This is the way you feel when a love one is addicted. She is addicted. Do not waffle on your stand tonight. Commit to the marriage or divorce. She needs to wake up. You being a nice guy will not wake her up. She most likely will test your resolve, because you have been a too nice. You will have to file. But divorce takes a good while to be finalized. During that time you can work on something. 

You did not answer the question. Are you willing to go further to stop her behavior? 

Shaggy is right. As long as she is hiding her communication from you (her phone), she is lying. You need to take other steps. 



Something else to read, The 180, from 'Divorce Busters' 

180 List - No More Mr. Nice Guy Online Support Group

Divorce Busting® - How to Save Your Marriage, Solve Marriage Problems, and Stop Divorce


----------



## CH (May 18, 2010)

anchorwatch said:


> Commit to the marriage or divorce. She needs to wake up.[/url]


I don't know how you can commit to marriage if she is sleeping with the kid. And if he's under 18, can you say child molester attached to her name for the rest of her life.

Wherever they move, she'll have to register as a sex offender, especially if he was/is still a minor.

Maybe the kid is 18 already but if they were doing it while he was underage, good luck trying to save a marriage from that.

IMO, if you find out it's gone physical, report it to the cops or school administration and run like hell.

She's an adult not a kid, she's responsible for her actions and you don't want to be dragged down with her. BTW, her sister's ex-husband did the right thing, he ran for the hills and never looked back.

If it hasn't gone physical, she quits that school right away and it might be time to pack up and leave if it's possible. If word gets out, not one single person in that town will want to be within 10 feet of you.

You're dealing with underage kids here, people will attack your entire family with a vengeance forever. You love your wife but there is NO way a marriage can survive this.


----------



## Thundarr (Jul 4, 2012)

Lost guy. I don't even know what to say. Hopefully some others will jump in here to can articulate this much better than I can. 

You don't even know how pathetic you sound which is understandable because you are in denial but trust me that you are making yourself look pretty weak to your wife and that's not going to help anything.

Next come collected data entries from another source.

Lemma with_dev_same p f w w' : (forall d, nd_state (f d) = nd_state d) -> with_dev p f w = Some w' -> same_opens w w'.
Proof.
  intros Hf E. apply bind_Some in E as (d & Ed & [= <-]). split; [done|done|]. intros q. unfold open_flag. cbn.
  destruct (decide (q = p)) as [-> |Hne]; [|by rewrite lookup_insert_ne].
  rewrite lookup_insert_eq, Ed. cbn. unfold netdev_is_open. by rewrite Hf.
Qed.

Lemma set_ext_same x w : same_opens w (set_ext x w).
Proof. by split. Qed.
Lemma free_iob_same b w : same_opens w (free_iob b w).
Proof. by split. Qed.

(** What an upper-layer driver may do when it is notified of a device: neither
    open nor close devices, which only that of VLAN devices does.  It does not
    fail for a device that exists. *)
Class QuietDrivers (env : net_env X) : Prop := {
  quiet_notify driver p w w' : driver ∈ net_drivers env -> drv_notify driver p w = Some w' -> same_opens w w';
  quiet_total driver p w : driver ∈ net_drivers env -> is_Some (nw_store w !! p) -> is_Some (drv_notify driver p w) }.

(** A driver completes only packets that are in the queue. *)
Class SoundNic (env : net_env X) : Prop := {
  sound_open p w : is_Some (nw_store w !! p) ->
    let '(x, (calls, _)) := op_open (netdev_op env) p (nw_ext w) in is_Some (nic_runs env p calls (set_ext x w));
  sound_close p w : is_Some (nw_store w !! p) ->
    let '(x, calls) := op_close (netdev_op env) p (nw_ext w) in is_Some (nic_runs env p calls (set_ext x w)) }.
End Opens.

(** Peels the binds of a hypothesis. *)
Ltac peel H :=
  repeat match type of H with
  | _ ≫= _ = Some _ => let x := fresh "x" in let E := fresh "E" in apply bind_Some in H as (x & E & H)
  | (let '(_, _) := ?p in _) = Some _ => destruct p
  | Some _ = Some _ => apply Some_inj in H
  end.

Section OpenProofs.
Context {X : Type} (env : net_env X) `{HQ : !QuietDrivers env}.
Implicit Types (w : net_world X) (p q : loc).
Lemma arp_update_run w a rest c d ll_dest : cached w a rest true c -> 1 <= c < 50 -> nw_store w !! ar_netdev a = Some d -> ether_open d ->
  exists w' d', arp_update env a ll_dest w = Some w' /\ cached w' (resolved ll_dest a) rest false (c - 1) /\
    sent w' = sent w ++ (ether_frame ll_dest (ll_addr d) (ar_net_protocol a) <$> ar_tx_queue a) /\
    nw_store w' !! ar_netdev a = Some d' /\ ether_open d' /\ ll_addr d' = ll_addr d.
Proof.
  intros Hca Hc Hd Ho. unfold arp_update. rewrite Hd. cbn [mbind option_bind]. rewrite (eo_ll _ Ho). change (ll_addr_len ethernet_protocol) with ETH_ALEN.
  destruct (update_cached w a rest true c (fun b => set_ll_dest (memcpy (ar_ll_dest b) ll_dest ETH_ALEN) b) Hca eq_refl) as [_ Hca1].
  set (w1 := update_entry _ _ _) in *.
  destruct (stop_cached w1 _ rest c Hca1 ltac:(lia)) as (s & Es & Hca2). cbn [set_ll_dest ar_at] in Es. rewrite Es. cbn [mbind option_bind].
  pose proof (ref_get_cached _ _ rest false (c - 1) Hca2 ltac:(lia)) as Hca3.
  change (ar_at (set_ll_dest (memcpy (ar_ll_dest a) ll_dest ETH_ALEN) a)) with (ar_at a) in Hca3.
  destruct (send_queue_run (ar_netdev a) d (ar_net_protocol a) ll_dest (ar_tx_queue a) _ _ rest false _ Hca3 eq_refl Hd Ho)
    as (w4 & d4 & E4 & Hca4 & Hs4 & Hd4 & Ho4 & Ha4 & _).
  cbn [set_ll_dest ar_at] in E4. rewrite E4. cbn [mbind option_bind].
  destruct (ref_put_cached w4 _ rest false (c - 1 + 1) (ar_netdev a) Hca4 ltac:(lia)) as (w5 & E5 & Hca5 & Hst5 & Hs5 & _).
  exists w5, d4. split; [exact E5|]. split; [|by rewrite Hs5, Hst5]. by replace (c - 1) with (c - 1 + 1 - 1) by lia.
Qed.

(** An entry that is made for an address. *)
Definition new_entry e p (proto alen : Z) (net_dest net_source : list Z) : arp_entry :=
  ArpEntry e p proto alen (memcpy (replicate 4 0) net_dest alen) (memcpy (replicate 4 0) net_source alen) (replicate 20 0) [].

(** The timer of an entry that was just made. *)
Definition fresh_timer w e : Prop := exists t, tmr (timers_of w) !! e = Some t /\ timeout t = 0 /\ max_timeout t = tps * 3.

Lemma create_run w p proto alen net_dest net_source e l : arp_allocs (nw_ext w) = Some e :: l -> Forall (fun b => ar_at b <> e) (entries w) ->
  exists w', arp_create tps p proto alen net_dest net_source w = Some (w', Some (new_entry e p proto alen net_dest net_source)) /\
    cached w' (new_entry e p proto alen net_dest net_source) (entries w) true 1 /\ fresh_timer w' e /\
    nw_store w' = nw_store w /\ sent w' = sent w /\ arp_allocs (nw_ext w') = l.
Proof.
  intros Hal Hf. unfold arp_create, arp_alloc. rewrite Hal. unfold start_timer_nodelay, start_timer_fixed, start_timer.
  cbn [timers_of arp_timers nw_ext netdev_get set_refs on_ext set_ext tmr timers objects]. rewrite lookup_insert_eq. cbn [mbind option_bind running].
  cbn [tmr set_timer]. rewrite lookup_insert_eq. cbn [mbind option_bind].
  eexists. split; [reflexivity|]. split; [|split; [|done]].
  - split; [done|done| | |lia].
    + cbn. rewrite lookup_insert_eq. by eexists.
    + cbn. by rewrite lookup_alter_eq, lookup_insert_eq.
  - eexists. cbn. rewrite lookup_insert_eq. by split.
Qed.

Lemma shift_zero : u32 (Z.shiftl 0 1) = 0.
Proof. done. Qed.

Lemma alloc_run w x l : arp_allocs (nw_ext w) = Some x :: l ->
  exists w', arp_alloc w = (w', Some x) /\ nw_store w' = nw_store w /\ timers_of w' = timers_of w /\ entries w' = entries w /\ sent w' = sent w.
Proof. intros E. unfold arp_alloc. rewrite E. by eexists. Qed.

(** The first expiry of the timer sends the request. *)
Lemma expiry_run w a rest d l x : cached w a rest true 1 -> fresh_timer w (ar_at a) -> arp_allocs (nw_ext w) = Some x :: l ->
  nw_store w !! ar_netdev a = Some d -> ether_open d ->
  exists w' d', arp_timer_expired tps env (ar_at a) w = Some w' /\ cached w' a rest true 1 /\
    sent w' = sent w ++ [ether_frame eth_broadcast (ll_addr d) ETH_P_ARP (arp_request d a)] /\
    nw_store w' !! ar_netdev a = Some d' /\ ether_open d' /\ ll_addr d' = ll_addr d.
Proof.
  intros Hca (t & Ht & Hz & Hmax) Hal Hd Ho. pose proof Hca as [He Hoth (t' & Ht' & Hrun & Href) Hc Hr].
  rewrite Ht in Ht'. injection Ht' as <-. unfold arp_timer_expired. rewrite (cached_at _ _ _ _ _ Hca). cbn [mbind option_bind].
  unfold expire. rewrite Ht. cbn [mbind option_bind]. rewrite Hz, shift_zero, Hmax.
  destruct (Z.eqb_spec (tps * 3) 0); [lia|]. destruct (Z.ltb_spec (tps * 3) 0); [lia|].
  set (s1 := set_timer _ _ _). unfold arp_expired. change (entry_at (ar_at a) (set_timers s1 w)) with (entry_at (ar_at a) w).
  rewrite (cached_at _ _ _ _ _ Hca). cbn [mbind option_bind]. unfold start_timer.
  change (timers_of (set_timers s1 w)) with s1. cbn [tmr s1 set_timer]. rewrite lookup_insert_eq. cbn [mbind option_bind running].
  set (s2 := set_timer _ _ _).
  destruct (alloc_run (set_timers s2 (set_timers s1 w)) x l Hal) as (w3 & -> & Est & Etm & Een & Ese). rewrite Est. cbn [nw_store set_timers on_ext set_ext].
  rewrite Hd. cbn [mbind option_bind]. change (nw_store (set_timers s2 (set_timers s1 w))) with (nw_store w) in Est. rewrite <- Est in Hd.
  rewrite (net_tx_wire (ar_netdev a) d w3 _ _ _ _ Hd Ho). cbn [mbind option_bind]. rewrite (eo_broadcast _ Ho).
  set (frame := ether_frame _ _ _ _). set (w4 := transmit _ _ _ _).
  assert (cached w4 a rest true 2) as Hca4.
  { split; [by change (entries w4) with (entries w3); rewrite Een|done| | |lia]; change (timers_of w4) with (timers_of w3); rewrite Etm.
    - cbn. rewrite lookup_insert_eq. by eexists.
    - cbn. rewrite Href. cbn. by rewrite lookup_alter_eq, Hc. }
  destruct (ref_put_cached w4 a rest true 2 (ar_netdev a) Hca4 ltac:(lia)) as (w5 & E5 & Hca5 & Hst5 & Hs5 & _).
  eexists w5, _. split; [exact E5|]. split; [done|]. rewrite Hs5, Hst5. split; [by change (sent w4) with (sent w3 ++ [frame]); rewrite Ese|].
  cbn. rewrite lookup_insert_eq. split; [done|]. split; [by apply ether_open_queue|done].
Qed.
(* ===== verification/IpLink.v ===== *)
(** * IPv4 on Ethernet: the environment of Ipv4 made from the device layer of
    Netdev and the cache of Arp, and the way of a datagram between two hosts
    that have not talked to each other before. *)
From S2P Require Import Prelude LinkedList Checksum Retry Strings Ipv4 IpPath Ethernet Netdev Arp.

Section Link.
Variable tps : Z.
Variable env : net_env (arp_ext wire).
Abbreviation net := (net_world (arp_ext wire)).
Variable tcpip : list (Z * (datagram -> ip_world net -> ip_world net * rc)).
Variable settings : loc -> net -> ipv4_settings.

(** The link layer on the device a route names.  The environment of Ipv4 has
    total functions; the value for a device that is not in the store is a
    convention, which the theorems below never meet. *)
Definition on_device (p : loc) (f : net_device -> option (net * rc)) (n : net) : net * rc :=
  match d ← nw_store n !! p; f d with
  | Some r => r
  | None => (n, RC_ERR ENODEV)
  end.

Definition link_ip_env : ip_env net :=
  IpEnv tps
    (fun p n => match nw_store n !! p with Some d => Netdev.netdev_is_open d | None => false end)
    (fun p n => match nw_store n !! p with Some d => (bad (Netdev.rx_stats d), good (Netdev.rx_stats d)) | None => (0, 0) end)
    (fun _ => eth_broadcast)
    (fun _ addr => match eth_mc_hash true (be_bytes 4 addr) with inr a => inl a | inl e => inr e end)
    (fun packet p ll_dest n => on_device p (fun d => net_tx env packet p ETH_P_IP ll_dest (ll_addr d) n) n)
    (fun packet p next_hop src n => on_device p (fun d => Arp.arp_tx tps env packet p ETH_P_IP 4 (be_bytes 4 next_hop) (be_bytes 4 src) (ll_addr d) n) n)
    tcpip net_devices settings.
End Link.

(** ipv4_arp_check() in the ARP table of a host.  It reads the routes alone,
    which neither ARP nor the transmission of a datagram changes. *)
Definition ipv4_arp_protocol (w : ip_world (net_world (arp_ext wire))) : arp_net_protocol (D := wire) :=
  ArpNetProtocol ETH_P_IP 4 (fun netdev addr _ => bool_decide (ipv4_arp_check netdev (be_val addr) w = RC_OK)).

Section Datagram.
Context (tps : Z) (Htps : 8 <= tps < 2 ^ 28).
Context (envA envB netA netB : net_env (arp_ext wire)) (HenvA : netdev_op envA = lift_nic wire_nic) (HenvB : netdev_op envB = lift_nic wire_nic).
Abbreviation net := (net_world (arp_ext wire)).
Context (tcpipA tcpipB : list (Z * (datagram -> ip_world net -> ip_world net * rc))) (settingsA settingsB : loc -> net -> ipv4_settings).
Context (wA wB : ip_world net) (iA iB : nat).
Context (HnetA : list_find (fun x => net_proto x = ETH_P_ARP) (net_protocols netA) = Some (iA, arp_protocol envA [ipv4_arp_protocol wA])).
Context (HnetB : list_find (fun x => net_proto x = ETH_P_ARP) (net_protocols netB) = Some (iB, arp_protocol envB [ipv4_arp_protocol wB])).

Abbreviation ipA := (link_ip_env tps envA tcpipA settingsA).
Abbreviation ipB := (link_ip_env tps envB tcpipB settingsB).

(** C11: a datagram gets through to a host that was never talked to.  ipv4_tx()
    leaves it in the ARP cache; the expiry of the entry's timer sends exactly
    one frame, the ARP request to the Ethernet broadcast address; the host that
    has the address on a route answers with exactly one frame, the ARP reply to
    the sender; the answer makes the datagram leave in a frame to that host,
    whose link layer finds the packet in it; ipv4_rx() there, after the ARP
    exchange, accepts it and gives the segment to the transport protocol, with a
    checksum that verifies. *)
Theorem datagram_over_ethernet a b proto dest nd r q dA dB e x l :
  bytes_ok a -> bytes_ok b -> Z.even (zlen a) = true -> 20 + (zlen a + 2 + zlen b) < 2 ^ 16 -> is_byte proto ->
  0 <= dest < INADDR_BROADCAST -> IN_MULTICAST dest = false ->
  ipv4_route ipA dest wA = Some (r, dest) -> 0 <= mr_address r < 2 ^ 32 ->
  Z.land (Z.lxor dest INADDR_BROADCAST) (u32 (Z.lnot (mr_netmask r))) <> 0 ->
  nw_store (ip_net wA) !! mr_netdev r = Some dA -> ether_open dA -> nw_store (ip_net wB) !! q = Some dB -> ether_open dB ->
  list_find (arp_matches (mr_netdev r) ETH_P_IP 4 (be_bytes 4 dest)) (entries (ip_net wA)) = None ->
  list_find (arp_matches q ETH_P_IP 4 (be_bytes 4 (mr_address r))) (entries (ip_net wB)) = None ->
  arp_allocs (nw_ext (ip_net wA)) = Some e :: Some x :: l -> Forall (fun c => ar_at c <> e) (entries (ip_net wA)) ->
  ipv4_has_addr q dest wB = true ->
  let csum := tcpip_chksum (a ++ [0; 0] ++ b) in
  exists wA' n2 n3 nB' frame packet flags csum' pshdr_csum,
    let request := arp_question (take 6 (ll_addr dA)) (be_bytes 4 (mr_address r)) (be_bytes 4 dest) in
    let reply := arp_answer (take 6 (ll_addr dA)) (be_bytes 4 (mr_address r)) (take 6 (ll_addr dB)) (be_bytes 4 dest) in
    ipv4_tx ipA (a ++ [csum mod 256; csum / 256] ++ b) proto None dest nd (Some (length a)) wA = Some (wA', RC_ERR EAGAIN) /\
    arp_timer_expired tps envA e (ip_net wA') = Some n2 /\ sent n2 = sent (ip_net wA) ++ [request] /\
    process_packet netB q request (ip_net wB) = Some nB' /\ sent nB' = sent (ip_net wB) ++ [reply] /\
    process_packet netA (mr_netdev r) reply n2 = Some n3 /\ sent n3 = sent n2 ++ [frame] /\
    eth_pull frame = inr (Pulled packet (take 6 (ll_addr dB)) (take 6 (ll_addr dA)) ETH_P_IP flags) /\
    ipv4_rx ipB packet q flags (set_ip_net nB' wB) =
      Some (tcpip_rx (fun _ w => w) tcpipB (Datagram (a ++ [csum' mod 256; csum' / 256] ++ b) (mr_address r) dest pshdr_csum) proto (set_ip_net nB' wB)) /\
    generic_tcpip_continue_chksum pshdr_csum (a ++ [csum' mod 256; csum' / 256] ++ b) = 0.
Proof.
  intros Ha Hb He Hlen Hp Hd Hmc Hroute Hsrc Hbc HdA HoA HdB HoB HnoA HnoB Hal Hfresh Haddr csum.
  set (mc := is_multicast_ether_addr (ll_addr dB)). set (bc := is_broadcast_ether_addr (ll_addr dB)).
  set (flags := Z.lor (if mc then Ethernet.LL_MULTICAST else 0) (if bc then LL_BROADCAST else 0)).
  destruct (datagram_path ipA ipB a b proto None dest nd r dest wA Ha Hb He Hlen Hp Hd Hmc Hroute Hsrc) as (packet & csum' & ps & Etx & Erx & Ever).
  unfold ipv4_hand_off in Etx. rewrite (proj2 (Z.eqb_neq _ _) Hbc), Hmc in Etx.
  unfold on_net in Etx. cbn [Ipv4.arp_tx link_ip_env ip_net set_next_ident_high] in Etx. unfold on_device in Etx. rewrite HdA in Etx. cbn [mbind option_bind] in Etx.
  assert (be_val (be_bytes 4 dest) = dest) as Edest.
  { rewrite be_val_bytes. apply Z.mod_small. unfold INADDR_BROADCAST in Hd. simpl. lia. }
  destruct (arp_exchange tps Htps envA envB netA netB HenvA HenvB [ipv4_arp_protocol wA] [ipv4_arp_protocol wB] (ipv4_arp_protocol wA) (ipv4_arp_protocol wB)
    iA iB eq_refl eq_refl eq_refl eq_refl eq_refl eq_refl HnetA HnetB (ip_net wA) (ip_net wB) (mr_netdev r) q dA dB (be_bytes 4 (mr_address r)) (be_bytes 4 dest)
    [packet] [] e x l HdA HoA HdB HoB) as (w1 & w2 & w3 & w4 & nB' & E1 & S1 & E2 & S2 & E3 & S3 & E4 & S4 & _); try done.
  { cbn [ipv4_arp_protocol anp_check]. rewrite Edest. unfold ipv4_arp_check. by rewrite Haddr. }
  cbn [arp_txs] in E1. destruct (Arp.arp_tx _ _ _ _ _ _ _ _ _ _) as [[n1 r1]|] eqn:E; [|done]. cbn [mbind option_bind length replicate] in E1. injection E1 as -> ->.
  destruct (eth_push_pull packet (ll_addr dB) (ll_addr dA) ETH_P_IP (eo_addr _ HoB) (eo_addr _ HoA) ltac:(done)) as (frame & Ep & Epull).
  assert (frame = ether_frame (ll_addr dB) (ll_addr dA) ETH_P_IP packet) as -> by (symmetry; by apply (inj inr) in Ep).
  eexists _, w2, w3, nB', _, packet, flags, csum', ps. cbv zeta. split_and!.
  - exact Etx.
  - exact E2.
  - by rewrite S2, S1.
  - exact E3.
  - exact S3.
  - exact E4.
  - exact S4.
  - exact Epull.
  - specialize (Erx q flags [] (set_ip_net nB' wB)). rewrite app_nil_r in Erx. apply Erx.
    unfold accepts. change (ipv4_has_addr q dest (set_ip_net nB' wB)) with (ipv4_has_addr q dest wB). by rewrite Haddr, orb_true_r.
  - exact Ever.
Qed.
End Datagram.

(** ** Instances: 10.0.0.1 sends to 10.0.0.2 on the same network. *)
Definition no_settings (_ : loc) (_ : net_world (arp_ext wire)) : ipv4_settings := Settings 0 0 0.
Definition ip_host (ip : Z) (mac : list Z) (allocs : list (option loc)) : ip_world (net_world (arp_ext wire)) :=
  IpWorld 0 [Miniroute 2 1 ip 4294967040 0] [] (Timers [] ∅ (Refs ∅ [])) 100 [] (arp_host mac allocs).
Definition sender : ip_world (net_world (arp_ext wire)) := ip_host 167772161 [2; 0; 0; 0; 0; 1] [Some 5%positive; Some 6%positive].
Definition receiver : ip_world (net_world (arp_ext wire)) := ip_host 167772162 [2; 0; 0; 0; 0; 2] [].
Definition ip_net_env (w : ip_world (net_world (arp_ext wire))) : net_env (arp_ext wire) :=
  NetEnv _ (lift_nic wire_nic) [] [arp_protocol base_env [ipv4_arp_protocol w]] (fun _ w => Some (w, RC_OK)) (fun _ w => Some w) (fun _ w => Some w).

Lemma datagram_over_ethernet_witness :
  let csum := tcpip_chksum ([1; 2] ++ [0; 0] ++ [3]) in
  exists wA' n2 n3 nB' frame packet flags csum' pshdr_csum,
    let request := arp_question [2; 0; 0; 0; 0; 1] [10; 0; 0; 1] [10; 0; 0; 2] in
    let reply := arp_answer [2; 0; 0; 0; 0; 1] [10; 0; 0; 1] [2; 0; 0; 0; 0; 2] [10; 0; 0; 2] in
    ipv4_tx (link_ip_env 18 base_env [] no_settings) ([1; 2] ++ [csum mod 256; csum / 256] ++ [3]) 17 None 167772162 None (Some 2%nat) sender = Some (wA', RC_ERR EAGAIN) /\
    arp_timer_expired 18 base_env 5 (ip_net wA') = Some n2 /\ sent n2 = sent (ip_net sender) ++ [request] /\
    process_packet (ip_net_env receiver) 1 request (ip_net receiver) = Some nB' /\ sent nB' = sent (ip_net receiver) ++ [reply] /\
    process_packet (ip_net_env sender) 1 reply n2 = Some n3 /\ sent n3 = sent n2 ++ [frame] /\
    eth_pull frame = inr (Pulled packet [2; 0; 0; 0; 0; 2] [2; 0; 0; 0; 0; 1] ETH_P_IP flags) /\
    ipv4_rx (link_ip_env 18 base_env [] no_settings) packet 1 flags (set_ip_net nB' receiver) =
      Some (set_ip_net nB' receiver, RC_ERR EPROTONOSUPPORT) /\
    generic_tcpip_continue_chksum pshdr_csum ([1; 2] ++ [csum' mod 256; csum' / 256] ++ [3]) = 0.
Proof.
  apply (datagram_over_ethernet 18 ltac:(lia) base_env base_env (ip_net_env sender) (ip_net_env receiver) eq_refl eq_refl [] [] no_settings no_settings
    sender receiver 0 0 eq_refl eq_refl [1; 2] [3] 17 167772162 None (Miniroute 2 1 167772161 4294967040 0) 1%positive
    (ether_device [2; 0; 0; 0; 0; 1]) (ether_device [2; 0; 0; 0; 0; 2]) 5%positive 6%positive []);
    first [by apply ether_device_open|reflexivity|constructor; fail|by_decide].
Defined.
(* ===== verification/Udp.v ===== *)
(** * UDP and ICMP: src/src/net/udp.c, src/src/net/icmp.c.

    Ports are in host byte order; the socket addresses are otherwise the
    structures of the source, with the bytes after the port as they are
    compared.  The connections are part of a larger state, which the class
    [HasUdp] accesses; the applications behind the data transfer interfaces
    and the network protocols below are an environment.  [None] is a fault
    of a network protocol or the end of the fuel of the search for a port. *)
From S2P Require Import Prelude LinkedList Iobuf Checksum Retry Strings Uri Ethernet Ipv4 IpPath.

(** ** Socket addresses. *)
Definition AF_INET : Z := 1.
Definition IP_ICMP : Z := 1.
Definition IP_UDP : Z := 17.
Definition SA_LEN : Z := 32.
Definition MAX_NET_HEADER_LEN : Z := 40.
Definition MAX_LL_NET_HEADER_LEN : Z := MAX_LL_HEADER_LEN + MAX_NET_HEADER_LEN.

Record sockaddr_tcpip := Sockaddr {
  st_family : Z;
  st_port : Z;
  st_pad : list Z }.
Definition empty_sockaddr : sockaddr_tcpip := Sockaddr 0 0 (replicate (Z.to_nat (SA_LEN - 4)) 0).
Definition set_port (port : Z) (st : sockaddr_tcpip) : sockaddr_tcpip := Sockaddr (st_family st) port (st_pad st).

(** struct sockaddr_in as the TCP/IP layer sees it. *)
Definition sockaddr_in (port addr : Z) : sockaddr_tcpip :=
  Sockaddr AF_INET port (be_bytes 4 addr ++ replicate (Z.to_nat (SA_LEN - 8)) 0).
Definition sin_addr (st : sockaddr_tcpip) : Z := be_val (take 4 (st_pad st)).

(** What is given to tcpip_tx(): the segment, the protocol, the addresses, the
    device and the place of the checksum. *)
Record tcpip_packet := TcpipPacket {
  pk_segment : list Z;
  pk_proto : Z;
  pk_src : option sockaddr_tcpip;
  pk_dest : sockaddr_tcpip;
  pk_netdev : option loc;
  pk_trans_csum : option nat }.
(* ===== verification/Interface.v ===== *)
(** * Object interfaces and data transfer: src/src/core/interface.c,
    src/src/include/ipxe/interface.h, src/src/core/xfer.c.

    An interface is an object of a store.  The methods behind an interface
    are code of the objects; they may call every interface function again,
    also for the interface they are called through.  A method is a program
    ([prog]) over the interface functions and the state [X] of the objects;
    [call_method] runs it with a bound on the depth of nested methods.
    [None] is a missing interface or the end of that bound or of [hops],
    the bound on the length of a chain of pass-through interfaces.  An object
    whose last reference is dropped is recorded as freed and its interfaces
    stay in the store: the theorems are about termination, plugging and
    counting, and not about the use of memory after it was freed. *)
From S2P Require Import Prelude LinkedList Retry.

(** ** Data. *)
Inductive op_type := OP_intf_close | OP_xfer_window | OP_xfer_window_changed | OP_xfer_alloc_iob | OP_xfer_deliver.
#[export] Instance op_type_eq_dec : EqDecision op_type.
Proof. solve_decision. Defined.

Record interface_operation := IntfOp {
  op_kind : op_type;
  op_func : Z }.
Record interface_descriptor := IntfDesc {
  desc_offset : Z;
  desc_op : list interface_operation;
  passthru_offset : Z }.
Record interface := Interface {
  dest : loc;
  refcnt : option loc;
  desc : interface_descriptor }.
#[export] Instance interface_operation_eq_dec : EqDecision interface_operation.
Proof. solve_decision. Defined.
#[export] Instance interface_descriptor_eq_dec : EqDecision interface_descriptor.
Proof. solve_decision. Defined.

Definition null_intf_desc : interface_descriptor := IntfDesc 0 [] 0.

(** What a method is asked, and what it returns. *)
Inductive message (M : Type) :=
| MsgClose (r : rc)
| MsgWindow
| MsgWindowChanged
| MsgAllocIob (len : Z)
| MsgDeliver (iobuf : list Z) (meta : M).
Arguments MsgClose {M}.
Arguments MsgWindow {M}.
Arguments MsgWindowChanged {M}.
Arguments MsgAllocIob {M}.
Arguments MsgDeliver {M}.
Inductive result := Void | Rc (r : rc) | Len (n : Z) | Iobuf (b : option (list Z)).

(** The interface functions a method may call. *)
Inductive command (M : Type) :=
| Plug (intf dest : loc)
| PlugPlug (a b : loc)
| Unplug (intf : loc)
| Nullify (intf : loc)
| Close (intf : loc) (r : rc)
| Shutdown (intf : loc) (r : rc)
| Restart (intf : loc) (r : rc)
| Window (intf : loc)
| WindowChanged (intf : loc)
| AllocIob (intf : loc) (len : Z)
| Deliver (intf : loc) (iobuf : list Z) (meta : M)
| RefGet (obj : loc)
| RefPut (obj : loc).
Arguments Plug {M}.
Arguments PlugPlug {M}.
Arguments Unplug {M}.
Arguments Nullify {M}.
Arguments Close {M}.
Arguments Shutdown {M}.
Arguments Restart {M}.
Arguments Window {M}.
Arguments WindowChanged {M}.
Arguments AllocIob {M}.
Arguments Deliver {M}.
Arguments RefGet {M}.
Arguments RefPut {M}.

Inductive prog (X M : Type) :=
| Done (r : result)
| Call (c : command M) (k : result -> prog X M)
| Get (k : X -> prog X M)
| Put (x : X) (k : prog X M).
Arguments Done {X M}.
Arguments Call {X M}.
Arguments Get {X M}.
Arguments Put {X M}.

Record intf_state (X : Type) := IntfState {
  intfs : gmap loc interface;
  irefs : refs;
  app : X }.
Arguments IntfState {X}.
Arguments intfs {X}.
Arguments irefs {X}.
Arguments app {X}.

There's a saying that you have to be will to lose your marriage in order to save it and I think it is true. Did you say she got her own phone plan? Why exactly is that within the bounds that you are willing to accept I mean come on. And she's still staying on the property.

It sounds like you feel sorry for her which is okay if you want her to think you are a p..sy but if you would like for her to have ANY respect for you then you have to be respectable.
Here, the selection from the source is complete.